3. Approve the CertificateSigningRequest

# List all CSRs
kubectl get csr

# Approve the CSR
kubectl certificate approve myuser

4. Retrieve and Export the Certificate

# Get the certificate in YAML format
kubectl get csr/myuser -o yaml

# Export the issued certificate to a file
kubectl get csr myuser -o jsonpath='{.status.certificate}' | base64 -d > myuser.crt

5. Create Role and RoleBinding

With the certificate created, define the Role and RoleBinding to allow the user access to Kubernetes cluster resources.

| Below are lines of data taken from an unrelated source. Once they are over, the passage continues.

(* ===== verification/Sha1.v ===== *)
(** * SHA-1 as the node computes it

    [firstislamiccoin-core/src/crypto/sha1.cpp]: the compression function and
    the streaming class [CSHA1], which the script interpreter runs for
    [OP_SHA1]. *)

From S2P Require Import Prelude Digits JsString Bytes Sha256.

Open Scope Z_scope.
Open Scope list_scope.

Module Sha1.

Import Sha256 (add32, shl32, ReadBE32, WriteBE, words, pad).

Definition rotl (x n : Z) : Z := Z.lor (shl32 x n) (Z.shiftr x (32 - n)).

Record regs : Type := Regs { ra : Z; rb : Z; rc : Z; rd : Z; re : Z }.

Definition Initialize : regs := Regs 0x67452301 0xefcdab89 0x98badcfe 0x10325476 0xc3d2e1f0.

(** One [Round] call.  The source rotates the argument names from call to call;
    here the registers themselves are rotated. *)
Definition Round (s : regs) (f k w : Z) : regs :=
  Regs (add32 (re s) (add32 (add32 (add32 (rotl (ra s) 5) f) k) w)) (ra s) (rotl (rb s) 30) (rc s) (rd s).

Definition f1 (b c d : Z) : Z := Z.lxor d (Z.land b (Z.lxor c d)).
Definition f2 (b c d : Z) : Z := Z.lxor (Z.lxor b c) d.
Definition f3 (b c d : Z) : Z := Z.lor (Z.land b c) (Z.land d (Z.lor b c)).
Definition left (x : Z) : Z := rotl x 1.

Definition k1 : Z := 0x5a827999.
Definition k2 : Z := 0x6ed9eba1.
Definition k3 : Z := 0x8f1bbcdc.
Definition k4 : Z := 0xca62c1d6.

(** The mixing function and the constant of each of the eighty rounds. *)
Definition schedule : list ((Z -> Z -> Z -> Z) * Z) :=
  replicate 20 (f1, k1) ++ replicate 20 (f2, k2) ++ replicate 20 (f3, k3) ++ replicate 20 (f2, k4).

(** The rounds over a sliding window of the last 16 message words, oldest
    first: the word sixteen rounds later is [left(w0 ^ w13 ^ w8 ^ w2)]. *)
Fixpoint rounds (ks : list ((Z -> Z -> Z -> Z) * Z)) (w : list Z) (s : regs) : regs :=
  match ks with
  | [] => s
  | (f, k) :: ks =>
      let w0 := nth 0 w 0 in
      let w16 := left (Z.lxor (Z.lxor (Z.lxor w0 (nth 13 w 0)) (nth 8 w 0)) (nth 2 w 0)) in
      rounds ks (drop 1 w ++ [w16]) (Round s (f (rb s) (rc s) (rd s)) k w0)
  end.

Definition Transform (s : regs) (chunk : list Z) : regs :=
  let t := rounds schedule (words chunk) s in
  Regs (add32 (ra s) (ra t)) (add32 (rb s) (rb t)) (add32 (rc s) (rc t)) (add32 (rd s) (rd t)) (add32 (re s) (re t)).

(** [buf] holds the [bytes % 64] bytes not yet compressed. *)
Record CSHA1 : Type := { st : regs; buf : list Z; bytes : Z }.

Definition init : CSHA1 := {| st := Initialize; buf := []; bytes := 0 |}.

(** The loop over full chunks; each turn takes 64 bytes, so the number of bytes
    is enough fuel. *)
Fixpoint full_chunks (fuel : nat) (h : CSHA1) (data : list Z) : CSHA1 * list Z :=
  match fuel with
  | O => (h, data)
  | S fuel =>
      if (64 <=? length data)%nat then
        full_chunks fuel {| st := Transform (st h) (take 64 data); buf := buf h; bytes := bytes h + 64 |} (drop 64 data)
      else (h, data)
  end.

Definition Write (h : CSHA1) (data : list Z) : CSHA1 :=
  let bufsize := Z.to_nat (bytes h mod 64) in
  let '(h, data, bufsize) :=
    if negb (bufsize =? 0)%nat && (64 <=? bufsize + length data)%nat then
      ({| st := Transform (st h) (buf h ++ take (64 - bufsize) data); buf := [];
          bytes := bytes h + Z.of_nat (64 - bufsize) |},
       drop (64 - bufsize) data, 0%nat)
    else (h, data, bufsize) in
  let '(h, data) := full_chunks (length data) h data in
  match data with
  | [] => h
  | _ => {| st := st h; buf := take bufsize (buf h) ++ data; bytes := bytes h + Z.of_nat (length data) |}
  end.

Definition Finalize (h : CSHA1) : list Z :=
  let sizedesc := WriteBE 8 (Z.shiftl (bytes h) 3) in
  let h := Write h (take (Z.to_nat (1 + (119 - bytes h mod 64) mod 64)) pad) in
  let s := st (Write h sizedesc) in
  mjoin (WriteBE 4 <$> [ra s; rb s; rc s; rd s; re s]).

Definition hash (data : list Z) : list Z := Finalize (Write init data).

Lemma hash_length data : length (hash data) = 20%nat.
Proof. done. Qed.

Lemma hash_bytes data : bytes_ok (hash data).
Proof.
  unfold hash, Finalize. set (s := st _). clearbody s. cbn [fmap list_fmap mjoin list_join].
  repeat apply bytes_ok_app_2; try apply bytes_ok_nil; apply Forall_reverse, bytes_ok_le.
Qed.

(** The digest of the three letters [abc]. *)
Example hash_abc : hash [97; 98; 99] =
  [0xa9; 0x99; 0x3e; 0x36; 0x47; 0x06; 0x81; 0x6a; 0xba; 0x3e;
   0x25; 0x71; 0x78; 0x50; 0xc2; 0x6c; 0x9c; 0xd0; 0xd8; 0x9d].
Proof. vm_compute. reflexivity. Qed.

(** A message longer than a block: 200 letters a. *)
Example hash_long : take 4 (hash (replicate 200 97)) = [0xe6; 0x1c; 0xff; 0xfe].
Proof. vm_compute. reflexivity. Qed.

End Sha1.
Lemma encodeInt_spec n :
  0 < n < 2 ^ 256 -> encodeInt n = 2 :: Z.of_nat (length (der_int n)) :: der_int n.
Proof.
  intros Hn. unfold encodeInt. rewrite hexToBytes_bigint, !concatBytes_concat by lia.
  destruct (der_int_length n 32) as [Hl _]; [lia|change (256 ^ Z.of_nat 32) with (2 ^ 256); lia|].
  pose proof (digits_bound 256 n ltac:(lia)) as Hd.
  rewrite land_128 by (by apply bytes_nth). unfold der_int in *.
  destruct (nth 0 (digits 256 n) 0 <? 128); cbn [mjoin list_join]; rewrite !app_nil_r; unfold u8arr;
    rewrite !fmap_cons; cbn [app length fmap list_fmap] in *; rewrite !Z.mod_small by lia; done.
Qed.

(** The body of a DER signature: two integers, each with its tag and length. *)
Definition der_body (r s : Z) : list Z :=
  2 :: Z.of_nat (length (der_int r)) :: der_int r ++ 2 :: Z.of_nat (length (der_int s)) :: der_int s.

Definition sig_in_range (sg : signature) : Prop :=
  0 < sig_r sg < secp_n /\ 0 < sig_s sg <= secp_n / 2.

Lemma secp_n_bounds : secp_n < 256 ^ Z.of_nat 32 /\ secp_n / 2 < 128 * 256 ^ (Z.of_nat 32 - 1).
Proof. split; apply Z.ltb_lt; by vm_compute. Qed.

Lemma der_scalar_lengths sg :
  sig_in_range sg ->
  (1 <= length (der_int (sig_r sg)) <= 33)%nat /\ (1 <= length (der_int (sig_s sg)) <= 32)%nat.
Proof.
  intros [Hr Hs]. destruct secp_n_bounds.
  assert (secp_n / 2 <= secp_n) by (apply Z.leb_le; by vm_compute).
  destruct (der_int_length (sig_r sg) 32) as [? _]; [lia|lia|].
  destruct (der_int_length (sig_s sg) 32) as [? Hlow]; [lia|lia|]. specialize (Hlow ltac:(lia)). lia.
Qed.

Lemma der_spec sg :
  sig_in_range sg ->
  derEncodeSignature sg =
    0x30 :: Z.of_nat (length (der_body (sig_r sg) (sig_s sg))) :: der_body (sig_r sg) (sig_s sg).
Proof.
  intros Hsg. pose proof (der_scalar_lengths sg Hsg) as [Hlr Hls]. destruct Hsg as [Hr Hs].
  destruct secp_n_bounds. assert (secp_n / 2 <= secp_n) by (apply Z.leb_le; by vm_compute).
  unfold derEncodeSignature. rewrite !encodeInt_spec by (change (2 ^ 256) with (256 ^ Z.of_nat 32); lia).
  rewrite concatBytes_concat. unfold der_body, u8arr. rewrite !fmap_cons. cbn [mjoin list_join].
  rewrite app_nil_r, !Z.mod_small by (cbn [length]; lia). cbn [app length]. rewrite length_app. cbn [length].
  done.
Qed.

# Create a Role with permissions to manage Pods
kubectl create role developer --verb=create --verb=get --verb=list --verb=update --verb=delete --resource=pods

# Create a RoleBinding to bind the role to the user
kubectl create rolebinding developer-binding-myuser --role=developer --user=myuser

6. Add User to Kubeconfig

# Add new credentials to kubeconfig
kubectl config set-credentials myuser --client-key=myuser.key --client-certificate=myuser.crt --embed-certs=true

# Create a new context for the user
kubectl config set-context myuser --cluster=kubernetes --user=myuser

# Switch to the new context
kubectl config use-context myuser

Key Takeaway

By following these steps, you can securely create a certificate for a Kubernetes user, assign appropriate roles, and configure kubeconfig to authenticate the user with the Kubernetes API server.